Many businesses are concerned about data privacy and confidentiality. Data protection laws such as the European Union’s General Data Protection Regulation (GDPR), the Health Insurance Portability and Accessibility Act (HIPAA), the Payment Card Industry Data Security Standard (PCI DSS), and many others demand that companies maintain customer data secure. Furthermore, organizations have a lot of internal data critical to their competitive edge.
Many organizations are hesitant to store this information in the cloud, especially since nearly three out of four businesses cite security. Many firms have embraced cloud computing, yet many do not know how to keep their data safe. As a result, sensitive data is vulnerable to exposure – as seen with the numerous cloud data breaches.
Legal and regulatory compliance
Limiting access to protected information (credit card data, healthcare patient documents, etc.) is a standard feature of data protection regulations like PCI DSS and HIPAA. This might imply building a physically or logically isolated section of the organization’s network accessible only to workers with an authorized need for it. It is one of the most costly cloud computing vulnerabilities.
Migrating data protected by these and other rules to the cloud might be more difficult. It’s more difficult to achieve and show regulatory compliance when moving data across regulations like this one. With a cloud solution, organizations have just limited insight and control into parts of their infrastructure. As a result, 42% of businesses find legal and regulatory compliance a major cloud security concern, requiring specialized cloud compliance solutions.

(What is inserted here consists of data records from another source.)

Lemma read_witnesses_canonical enc flag ins sb r ins' sb' r' :
  Forall (fun ti => Witness ti = []) ins -> 0 <= scap sb ->
  (flag = 1 /\ enc = WitnessEncoding \/ flag = 0 /\ (enc = WitnessEncoding -> ins <> [])) ->
  read_witnesses enc flag ins sb r = (Ok (ins', sb'), r') ->
  strip <$> ins' = ins /\ witnesses_ok enc ins' /\ (flag =? 1) = doWitness enc ins' /\
  sb' = use sb (zsum (zsum zlen) (Witness <$> ins')) /\
  zsum (zsum zlen) (Witness <$> ins') <= scap sb /\
  r = enc_witnesses (flag =? 1) ins' ++ r'.
Proof.
  intros Hnil Hcap Hflag H. unfold read_witnesses in H. destruct Hflag as [[-> ->] | [-> Hne]].
  - cbn [Z.eqb negb andb is_WitnessEncoding] in H. run_inv. destruct x as [ws sb1].
    match goal with H : read_loop _ _ _ _ = _ |- _ =>
      apply (read_loop_canonical _ _ _ _ (SlabCodec0 := witness_codec)) in H
        as (Hlen & Hws & Hsum & -> & ->) end.
    cbn [fst snd] in *. destruct (zip_set_Witness ins ws Hnil Hlen) as [Hstrip Hwit].
    set (ins' := zip_with set_Witness ins ws) in *.
    cbn [Z.eqb Pos.eqb]. rewrite enc_witnesses_true, Hwit.
    unfold doWitness. cbn [is_WitnessEncoding andb].
    assert (HasWitness (mkMsgTx 0 ins' [] 0) = true) as Hhas by now apply negb_false_iff.
    split_and!; auto. split.
    + intros Hn. now rewrite Hn in Hhas.
    + rewrite <- Hwit in Hws. now rewrite Forall_fmap in Hws.
  - cbn [Z.eqb negb andb] in H. run_inv.
    assert (zsum (zsum zlen) (Witness <$> ins') = 0) as Hz.
    { clear -Hnil. induction Hnil as [|ti l Hw Hl IH]; [done |].
      rewrite fmap_cons, zsum_cons, Hw, IH. reflexivity. }
    assert (doWitness enc ins' = false) as Hd.
    { unfold doWitness. apply andb_false_iff. right. now apply HasWitness_false. }
    rewrite Hz, use_0, Hd. split_and!; auto using strip_id.
    destruct enc; [done |]. split; [auto |]. eapply Forall_impl; [exact Hnil |].
    intros ti ->. split; [discriminate | constructor].
Qed.
(* ===== verification/Crypto.v ===== *)
(** The cryptographic interface.  Hash functions (crypto/sha256,
    golang.org/x/crypto/ripemd160, crypto/sha1) and the curve operations that
    btcec takes from the secp256k1 library are not code of the repository, so
    they are parameters:
    [Crypto] lists the operations the repository calls and [CryptoLaws] the
    documented facts its correctness relies on.  The hashes of
    src/btcd/chaincfg/chainhash are defined on top of them. *)
From S2P Require Import Prelude.

Class Crypto : Type := {
  sha256 : bytes -> bytes;
  ripemd160 : bytes -> bytes;
  sha1 : bytes -> bytes;
  PublicKey : Type;
  EcdsaSignature : Type;
  SchnorrSignature : Type;
  (** btcec.ParsePubKey, ecdsa.ParseDERSignature, ecdsa.ParseSignature; an
      error is [None] *)
  ParsePubKey : bytes -> option PublicKey;
  ParseDERSignature : bytes -> option EcdsaSignature;
  ParseSignature : bytes -> option EcdsaSignature;
  ecdsa_Verify : EcdsaSignature -> bytes -> PublicKey -> bool;
  (** schnorr.ParsePubKey, schnorr.ParseSignature *)
  schnorr_ParsePubKey : bytes -> option PublicKey;
  schnorr_ParseSignature : bytes -> option SchnorrSignature;
  schnorr_Verify : SchnorrSignature -> bytes -> PublicKey -> bool;
  schnorr_SerializePubKey : PublicKey -> bytes;
  SerializeCompressed : PublicKey -> bytes;
  (** point addition of a key and a scalar multiple of the generator *)
  AddTweak : PublicKey -> bytes -> PublicKey;
  (** btcec.S256().N *)
  S256_N : Z;
}.

Class CryptoLaws `{Crypto} : Prop := {
  sha256_len : forall b, zlen (sha256 b) = 32;
  ripemd160_len : forall b, zlen (ripemd160 b) = 20;
  sha1_len : forall b, zlen (sha1 b) = 20;
  (** compressed and uncompressed or hybrid keys *)
  ParsePubKey_len : forall b k, ParsePubKey b = Some k -> zlen b = 33 \/ zlen b = 65;
  (** x-only keys *)
  schnorr_ParsePubKey_len : forall b k, schnorr_ParsePubKey b = Some k -> zlen b = 32;
  (** strict DER is a subset of what the lax parser accepts *)
  ParseDERSignature_sub : forall b s, ParseDERSignature b = Some s -> ParseSignature b = Some s;
}.

Section Hashes.
Context `{Crypto}.

(** chainhash.HashB and chainhash.HashH *)
Definition HashB (b : bytes) : bytes := sha256 b.

(** chainhash.DoubleHashB, DoubleHashH, DoubleHashRaw *)
Definition DoubleHashB (b : bytes) : bytes := sha256 (sha256 b).

(** chainhash.TaggedHash; the precomputed tags are the hashes of the tags *)
Definition TaggedHash (tag : bytes) (msgs : list bytes) : bytes :=
  let shaTag := sha256 tag in
  sha256 (shaTag ++ shaTag ++ concat msgs).

(** [calcHash(sha256(buf), ripemd160.New())] *)
Definition Hash160 (buf : bytes) : bytes := ripemd160 (sha256 buf).
End Hashes.

Definition ascii_bytes (s : string) : bytes :=
  map (fun a => z2b (Z.of_N (Ascii.N_of_ascii a))) (String.list_ascii_of_string s).

Definition TagTapSighash : bytes := ascii_bytes "TapSighash".
Definition TagTapLeaf : bytes := ascii_bytes "TapLeaf".
Definition TagTapBranch : bytes := ascii_bytes "TapBranch".
Definition TagTapTweak : bytes := ascii_bytes "TapTweak".

(** An instance for evaluating examples: hashes that keep the length of the
    input in their first byte, keys that are their own serialization, and
    signatures that verify when they repeat the digest. *)
Definition fold_hash (n : nat) (b : bytes) : bytes :=
  z2b (zlen b) :: take (n - 1) (b ++ replicate n x00).

Definition toy_crypto : Crypto := {|
  sha256 := fold_hash 32; ripemd160 := fold_hash 20; sha1 := fold_hash 20;
  PublicKey := bytes; EcdsaSignature := bytes; SchnorrSignature := bytes;
  ParsePubKey b := if (zlen b =? 33) || (zlen b =? 65) then Some b else None;
  ParseDERSignature b := if zlen b =? 32 then Some b else None;
  ParseSignature b := if zlen b =? 32 then Some b else None;
  ecdsa_Verify s h _ := bool_decide (s = h);
  schnorr_ParsePubKey b := if zlen b =? 32 then Some b else None;
  schnorr_ParseSignature b := Some b;
  schnorr_Verify s h _ := bool_decide (s = h ++ h);
  schnorr_SerializePubKey k := ztake 32 k;
  SerializeCompressed k := x02 :: ztake 32 k;
  AddTweak k t := fold_hash 32 (k ++ t);
  S256_N := 0xfffffffffffffffffffffffffffffffebaaedce6af48a03bbfd25e8cd0364141;
|}.

Lemma zlen_fold_hash n b : (0 < n)%nat -> zlen (fold_hash n b) = Z.of_nat n.
Proof.
  intros Hn. unfold fold_hash. rewrite zlen_cons. unfold zlen.
  rewrite length_take, length_app, length_replicate. lia.
Qed.

Lemma toy_laws : @CryptoLaws toy_crypto.
Proof.
  split; cbn; intros; try (apply zlen_fold_hash; lia); try (case_match; lia || done).
Qed.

Cloud infrastructures are enormous, but they occasionally fail — usually in spectacular fashion. Such incidents are caused by hardware malfunctions and configuration mistakes, which are the same issues that plague conventional on-premises data centers.
Cloud security can also be jeopardized by a distributed denial-of-service and other malicious methods that aim to disrupt the availability of cloud resources and services. Suppose an attacker can prevent any public cloud resources or services from being accessible. In that case, it will harm all businesses and cloud users that rely on those resources and services. Cloud providers are well-versed in dealing with assaults, and support staff can assist with any unique business workloads under attack.
Businesses and other public cloud users can’t prevent cloud outages or assaults, so prepare for them as part of your disaster recovery plan. Consider the consequences of such problems on cloud workloads and data sources, and plan ahead of time. It is one of the most inexpugnable cloud computing vulnerabilities.
Anyone may establish a public cloud account and then use it to provide services and migrate workloads and data. However, those who are not well-versed in security standards will frequently misconfigure the security settings, leaving exploitable cloud vulnerabilities. Such “shadow IT” installations may never even identify or report attacks in many situations. This prevents the company from taking any action to prevent the issue until long after.
Businesses are becoming more tolerant of shadow IT, but they must do so securely. Business users, departments, and other organizational entities must follow the organization’s established guidelines to avoid vulnerabilities and ensure the safety of the whole company.
It’s possible to talk about more threats and vulnerabilities, but we decided to concentrate on these particular ones. You may include any concerns you like in the comments section.